(Stored data entries)
┄┄┄┄┄┄
(** * Further properties of the constructor *)

(** Runs the cascade once the lattice type is known: rewrites with the given
    facts on the symbol, settles the comparisons and tries the letters left
    undetermined. *)
Ltac run_cascade Hty :=
  apply selects_intro; unfold dispatch; rewrite Hty;
  cbn [String.eqb Ascii.eqb Bool.eqb];
  repeat match goal with
         | H : str_in _ _ = _ |- _ => rewrite H; clear H
         end;
  compare_reals; unfold andthen, when;
  repeat match goal with
         | |- context [str_in ?l ?s] => destruct (str_in l s)
         end;
  reflexivity.

(** X1: in the cubic branch the three letters are tested in the order P, F,
    I and a later hit overwrites an earlier one: a symbol with I gives BCC
    whatever else it holds, a symbol with F and no I gives FCC. *)
Theorem X1_cubic_F_I (sym : SymmetryFinder) :
  get_lattice_type sym = "cubic" ->
  (str_in "I" (get_spacegroup_symbol sym) = true -> selects sym "BCC" bcc) /\
  (str_in "F" (get_spacegroup_symbol sym) = true ->
   str_in "I" (get_spacegroup_symbol sym) = false -> selects sym "FCC" fcc).
Proof.
  intros Hty. split.
  - intros HI. run_cascade Hty.
  - intros HF HI. run_cascade Hty.
Qed.

Lemma X1_cubic_F_I_witness :
  selects cubic_I "BCC" bcc /\ selects cubic_F "FCC" fcc.
Proof.
  split.
  - apply (X1_cubic_F_I cubic_I); reflexivity.
  - apply (X1_cubic_F_I cubic_F); reflexivity.
Defined.

(** X2: a tetragonal structure whose symbol has P and no I gets TET. *)
Theorem X2_tetragonal_P (sym : SymmetryFinder) :
  get_lattice_type sym = "tetragonal" ->
  str_in "P" (get_spacegroup_symbol sym) = true ->
  str_in "I" (get_spacegroup_symbol sym) = false ->
  selects sym "TET" tet.
Proof.
  intros Hty HP HI. run_cascade Hty.
Qed.

Lemma X2_tetragonal_P_witness : selects tet_P "TET" tet.
Proof.
  apply (X2_tetragonal_P tet_P); reflexivity.
Defined.

(** X3: in the orthorhombic branch the letters are tested in the order P,
    F, I, C: a symbol with C gives ORCC whatever else it holds, a symbol
    with I and no C gives ORCI, and a symbol with P and none of F, I, C
    gives ORC. *)
Theorem X3_orthorhombic_P_I_C (sym : SymmetryFinder) :
  get_lattice_type sym = "orthorhombic" ->
  let a := fst3 (abc (conv_lattice sym)) in
  let b := snd3 (abc (conv_lattice sym)) in
  let c := thd3 (abc (conv_lattice sym)) in
  (str_in "C" (get_spacegroup_symbol sym) = true ->
   selects sym "ORCC" (orcc a b c)) /\
  (str_in "I" (get_spacegroup_symbol sym) = true ->
   str_in "C" (get_spacegroup_symbol sym) = false ->
   selects sym "ORCI" (orci a b c)) /\
  (str_in "P" (get_spacegroup_symbol sym) = true ->
   str_in "F" (get_spacegroup_symbol sym) = false ->
   str_in "I" (get_spacegroup_symbol sym) = false ->
   str_in "C" (get_spacegroup_symbol sym) = false ->
   selects sym "ORC" orc).
Proof.
  intros Hty a b c. split; [| split].
  - intros HC. apply selects_intro; unfold dispatch; rewrite Hty, HC.
    cbn [String.eqb Ascii.eqb Bool.eqb]. fold a b c. unfold andthen, when.
    destruct (str_in "P" _); destruct (str_in "F" _); destruct (str_in "I" _);
      try reflexivity;
      destruct (float_gt _ _); try reflexivity;
      destruct (float_lt _ _); reflexivity.
  - intros HI HC. apply selects_intro; unfold dispatch; rewrite Hty, HI, HC.
    cbn [String.eqb Ascii.eqb Bool.eqb]. fold a b c. unfold andthen, when.
    destruct (str_in "P" _); destruct (str_in "F" _);
      try reflexivity;
      destruct (float_gt _ _); try reflexivity;
      destruct (float_lt _ _); reflexivity.
  - intros HP HF HI HC. run_cascade Hty.
Qed.

Lemma X3_orthorhombic_P_I_C_witness :
  selects orc_C "ORCC" (orcc 3 4 5) /\
  selects orc_I "ORCI" (orci 3 4 5) /\
  selects orc_P "ORC" orc.
Proof.
  pose proof (X3_orthorhombic_P_I_C orc_C eq_refl) as (HC & _ & _).
  pose proof (X3_orthorhombic_P_I_C orc_I eq_refl) as (_ & HI & _).
  pose proof (X3_orthorhombic_P_I_C orc_P eq_refl) as (_ & _ & HP).
  unfold orc_C in HC. real_lengths_in HC.
  unfold orc_I in HI. real_lengths_in HI.
  split; [| split].
  - apply HC. reflexivity.
  - apply HI; reflexivity.
  - apply HP; reflexivity.
Defined.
┄┄┄┄┄┄
YOUR INSTRUCTIONS:
Exactly the lines from the one containing "pose proof (X3_orthorhombic_P_I_C orc_I" through the end of the records above are to be printed, and no others.

SOLUTION TO THIS PROBLEM:
  pose proof (X3_orthorhombic_P_I_C orc_I eq_refl) as (_ & HI & _).
  pose proof (X3_orthorhombic_P_I_C orc_P eq_refl) as (_ & _ & HP).
  unfold orc_C in HC. real_lengths_in HC.
  unfold orc_I in HI. real_lengths_in HI.
  split; [| split].
  - apply HC. reflexivity.
  - apply HI; reflexivity.
  - apply HP; reflexivity.
Defined.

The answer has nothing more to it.